● **The records**

______________________________

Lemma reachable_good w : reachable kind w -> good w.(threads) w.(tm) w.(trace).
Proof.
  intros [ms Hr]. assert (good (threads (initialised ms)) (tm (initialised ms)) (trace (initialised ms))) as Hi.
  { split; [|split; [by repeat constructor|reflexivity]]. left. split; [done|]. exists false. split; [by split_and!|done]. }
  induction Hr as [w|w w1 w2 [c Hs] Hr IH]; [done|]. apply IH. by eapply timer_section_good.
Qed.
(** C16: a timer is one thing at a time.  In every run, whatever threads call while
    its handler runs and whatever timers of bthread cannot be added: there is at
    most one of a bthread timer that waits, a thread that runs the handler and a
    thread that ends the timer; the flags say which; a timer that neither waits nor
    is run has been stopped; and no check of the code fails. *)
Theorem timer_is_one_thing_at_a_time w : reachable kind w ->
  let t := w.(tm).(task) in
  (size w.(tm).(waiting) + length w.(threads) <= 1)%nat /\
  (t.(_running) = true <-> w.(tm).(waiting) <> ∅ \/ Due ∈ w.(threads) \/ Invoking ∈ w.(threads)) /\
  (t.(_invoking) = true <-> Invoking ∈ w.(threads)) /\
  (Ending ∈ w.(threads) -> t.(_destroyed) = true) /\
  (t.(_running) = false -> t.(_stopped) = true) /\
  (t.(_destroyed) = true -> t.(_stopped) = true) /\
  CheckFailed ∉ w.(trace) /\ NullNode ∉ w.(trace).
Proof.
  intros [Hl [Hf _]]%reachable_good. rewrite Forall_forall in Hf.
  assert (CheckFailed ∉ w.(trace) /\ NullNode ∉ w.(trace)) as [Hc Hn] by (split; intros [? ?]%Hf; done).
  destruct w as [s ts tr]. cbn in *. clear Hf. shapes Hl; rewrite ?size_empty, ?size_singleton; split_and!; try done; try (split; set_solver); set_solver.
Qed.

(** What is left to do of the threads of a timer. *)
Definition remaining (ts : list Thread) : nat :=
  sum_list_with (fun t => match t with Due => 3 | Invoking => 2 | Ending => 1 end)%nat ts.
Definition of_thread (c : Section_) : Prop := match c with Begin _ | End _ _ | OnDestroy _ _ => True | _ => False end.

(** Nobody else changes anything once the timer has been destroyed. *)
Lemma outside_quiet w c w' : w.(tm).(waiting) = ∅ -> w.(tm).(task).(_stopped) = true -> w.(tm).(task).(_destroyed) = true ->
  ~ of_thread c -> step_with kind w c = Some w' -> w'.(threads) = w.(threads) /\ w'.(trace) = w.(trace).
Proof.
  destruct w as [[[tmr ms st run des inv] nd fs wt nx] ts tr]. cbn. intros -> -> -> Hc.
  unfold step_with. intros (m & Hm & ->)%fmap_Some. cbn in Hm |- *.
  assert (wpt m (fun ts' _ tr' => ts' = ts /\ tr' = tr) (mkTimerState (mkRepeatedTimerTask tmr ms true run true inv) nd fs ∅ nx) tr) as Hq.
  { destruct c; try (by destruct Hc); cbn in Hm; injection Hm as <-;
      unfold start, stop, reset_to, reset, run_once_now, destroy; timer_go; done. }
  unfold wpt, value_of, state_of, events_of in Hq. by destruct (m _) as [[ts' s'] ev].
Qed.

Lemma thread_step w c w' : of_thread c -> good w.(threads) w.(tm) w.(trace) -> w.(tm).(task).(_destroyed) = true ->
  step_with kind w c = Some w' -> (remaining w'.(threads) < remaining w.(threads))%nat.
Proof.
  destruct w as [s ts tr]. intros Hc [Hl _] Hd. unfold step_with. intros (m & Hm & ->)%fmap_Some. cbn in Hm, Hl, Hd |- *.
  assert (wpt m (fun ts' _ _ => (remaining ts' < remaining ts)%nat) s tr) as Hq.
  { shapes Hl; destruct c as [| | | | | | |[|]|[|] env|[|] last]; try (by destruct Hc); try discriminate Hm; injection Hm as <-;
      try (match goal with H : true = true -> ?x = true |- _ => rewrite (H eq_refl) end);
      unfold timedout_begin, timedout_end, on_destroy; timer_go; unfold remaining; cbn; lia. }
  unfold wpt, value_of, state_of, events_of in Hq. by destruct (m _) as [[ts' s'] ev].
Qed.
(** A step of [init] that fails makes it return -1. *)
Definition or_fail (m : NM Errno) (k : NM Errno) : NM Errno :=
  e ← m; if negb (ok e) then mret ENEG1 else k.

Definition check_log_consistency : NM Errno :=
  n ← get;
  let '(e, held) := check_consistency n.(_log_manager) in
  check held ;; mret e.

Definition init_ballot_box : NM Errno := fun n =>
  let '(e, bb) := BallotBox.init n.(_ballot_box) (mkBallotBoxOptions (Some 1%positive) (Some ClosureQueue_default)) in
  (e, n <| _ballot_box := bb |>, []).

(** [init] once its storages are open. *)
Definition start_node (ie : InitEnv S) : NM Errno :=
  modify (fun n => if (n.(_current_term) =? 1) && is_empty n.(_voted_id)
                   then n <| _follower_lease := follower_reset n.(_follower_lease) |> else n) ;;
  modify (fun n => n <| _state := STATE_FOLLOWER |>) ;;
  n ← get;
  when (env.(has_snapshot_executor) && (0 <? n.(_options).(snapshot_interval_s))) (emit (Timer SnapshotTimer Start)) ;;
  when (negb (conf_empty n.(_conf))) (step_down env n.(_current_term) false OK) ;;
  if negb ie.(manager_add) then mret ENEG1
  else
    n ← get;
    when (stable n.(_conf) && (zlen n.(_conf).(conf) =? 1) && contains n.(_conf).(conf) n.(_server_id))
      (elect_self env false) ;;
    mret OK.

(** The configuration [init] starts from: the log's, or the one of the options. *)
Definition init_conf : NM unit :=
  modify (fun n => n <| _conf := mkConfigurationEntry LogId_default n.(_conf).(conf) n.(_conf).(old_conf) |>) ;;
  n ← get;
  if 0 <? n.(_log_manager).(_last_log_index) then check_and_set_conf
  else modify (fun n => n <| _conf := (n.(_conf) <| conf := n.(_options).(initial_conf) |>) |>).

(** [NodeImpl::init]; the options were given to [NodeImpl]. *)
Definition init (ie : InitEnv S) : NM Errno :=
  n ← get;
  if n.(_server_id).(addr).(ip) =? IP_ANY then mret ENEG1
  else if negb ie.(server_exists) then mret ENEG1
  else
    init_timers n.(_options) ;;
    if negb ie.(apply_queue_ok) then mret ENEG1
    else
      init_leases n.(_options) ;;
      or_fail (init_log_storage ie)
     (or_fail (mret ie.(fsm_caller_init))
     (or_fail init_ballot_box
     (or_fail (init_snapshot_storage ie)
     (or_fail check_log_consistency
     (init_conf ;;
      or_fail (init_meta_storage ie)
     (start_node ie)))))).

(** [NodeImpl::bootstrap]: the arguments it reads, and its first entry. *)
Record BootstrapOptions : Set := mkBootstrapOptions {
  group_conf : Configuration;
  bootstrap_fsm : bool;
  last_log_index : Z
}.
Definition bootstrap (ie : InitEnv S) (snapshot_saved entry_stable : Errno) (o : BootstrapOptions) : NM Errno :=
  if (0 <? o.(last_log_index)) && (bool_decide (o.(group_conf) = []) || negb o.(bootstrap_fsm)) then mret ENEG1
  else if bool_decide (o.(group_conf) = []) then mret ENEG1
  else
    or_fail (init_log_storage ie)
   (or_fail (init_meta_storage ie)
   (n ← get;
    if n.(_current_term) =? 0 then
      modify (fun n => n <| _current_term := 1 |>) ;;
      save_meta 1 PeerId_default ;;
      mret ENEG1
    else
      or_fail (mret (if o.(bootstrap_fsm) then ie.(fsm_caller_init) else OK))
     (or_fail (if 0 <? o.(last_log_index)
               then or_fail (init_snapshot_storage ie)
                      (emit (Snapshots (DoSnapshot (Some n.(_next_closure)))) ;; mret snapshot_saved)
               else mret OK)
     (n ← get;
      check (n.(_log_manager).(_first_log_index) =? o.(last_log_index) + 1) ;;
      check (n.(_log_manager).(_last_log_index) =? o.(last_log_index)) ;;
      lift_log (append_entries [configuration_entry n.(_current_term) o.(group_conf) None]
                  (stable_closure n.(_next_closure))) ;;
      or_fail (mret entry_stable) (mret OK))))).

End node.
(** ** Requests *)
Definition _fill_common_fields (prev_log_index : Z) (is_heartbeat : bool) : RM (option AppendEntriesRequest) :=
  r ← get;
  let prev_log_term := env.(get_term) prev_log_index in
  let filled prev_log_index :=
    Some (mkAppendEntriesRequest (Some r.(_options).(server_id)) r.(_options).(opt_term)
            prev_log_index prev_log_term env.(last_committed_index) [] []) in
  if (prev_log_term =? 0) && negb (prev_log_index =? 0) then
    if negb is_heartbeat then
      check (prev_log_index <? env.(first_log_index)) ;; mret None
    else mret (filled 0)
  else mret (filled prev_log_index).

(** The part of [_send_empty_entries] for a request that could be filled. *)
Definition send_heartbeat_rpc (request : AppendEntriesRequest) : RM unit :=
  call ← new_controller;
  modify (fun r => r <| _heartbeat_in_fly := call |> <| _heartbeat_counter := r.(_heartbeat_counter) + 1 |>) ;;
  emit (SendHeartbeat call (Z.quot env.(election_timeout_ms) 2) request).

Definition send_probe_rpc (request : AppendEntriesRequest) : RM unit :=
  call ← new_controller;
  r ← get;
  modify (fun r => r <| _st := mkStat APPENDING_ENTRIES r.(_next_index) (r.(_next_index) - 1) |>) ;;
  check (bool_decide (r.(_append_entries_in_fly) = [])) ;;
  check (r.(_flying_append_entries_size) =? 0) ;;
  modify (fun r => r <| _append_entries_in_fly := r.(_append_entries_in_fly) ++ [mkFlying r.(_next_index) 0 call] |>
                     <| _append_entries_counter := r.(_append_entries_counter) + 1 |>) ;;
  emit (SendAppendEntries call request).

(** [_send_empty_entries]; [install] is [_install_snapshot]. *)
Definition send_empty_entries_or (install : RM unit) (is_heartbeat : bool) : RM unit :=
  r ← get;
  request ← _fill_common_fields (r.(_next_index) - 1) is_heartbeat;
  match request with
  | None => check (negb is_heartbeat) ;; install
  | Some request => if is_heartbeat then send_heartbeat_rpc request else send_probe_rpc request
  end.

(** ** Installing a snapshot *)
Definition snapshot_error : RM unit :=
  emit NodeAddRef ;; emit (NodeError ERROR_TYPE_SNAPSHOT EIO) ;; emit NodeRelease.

______________________________

● **About this task**
From the first line of the material above down to the line with "intros [Hl [Hf", output each line exactly; include both of those lines and add no others.

● **Output of the exercise**
Lemma reachable_good w : reachable kind w -> good w.(threads) w.(tm) w.(trace).
Proof.
  intros [ms Hr]. assert (good (threads (initialised ms)) (tm (initialised ms)) (trace (initialised ms))) as Hi.
  { split; [|split; [by repeat constructor|reflexivity]]. left. split; [done|]. exists false. split; [by split_and!|done]. }
  induction Hr as [w|w w1 w2 [c Hs] Hr IH]; [done|]. apply IH. by eapply timer_section_good.
Qed.
(** C16: a timer is one thing at a time.  In every run, whatever threads call while
    its handler runs and whatever timers of bthread cannot be added: there is at
    most one of a bthread timer that waits, a thread that runs the handler and a
    thread that ends the timer; the flags say which; a timer that neither waits nor
    is run has been stopped; and no check of the code fails. *)
Theorem timer_is_one_thing_at_a_time w : reachable kind w ->
  let t := w.(tm).(task) in
  (size w.(tm).(waiting) + length w.(threads) <= 1)%nat /\
  (t.(_running) = true <-> w.(tm).(waiting) <> ∅ \/ Due ∈ w.(threads) \/ Invoking ∈ w.(threads)) /\
  (t.(_invoking) = true <-> Invoking ∈ w.(threads)) /\
  (Ending ∈ w.(threads) -> t.(_destroyed) = true) /\
  (t.(_running) = false -> t.(_stopped) = true) /\
  (t.(_destroyed) = true -> t.(_stopped) = true) /\
  CheckFailed ∉ w.(trace) /\ NullNode ∉ w.(trace).
Proof.
  intros [Hl [Hf _]]%reachable_good. rewrite Forall_forall in Hf.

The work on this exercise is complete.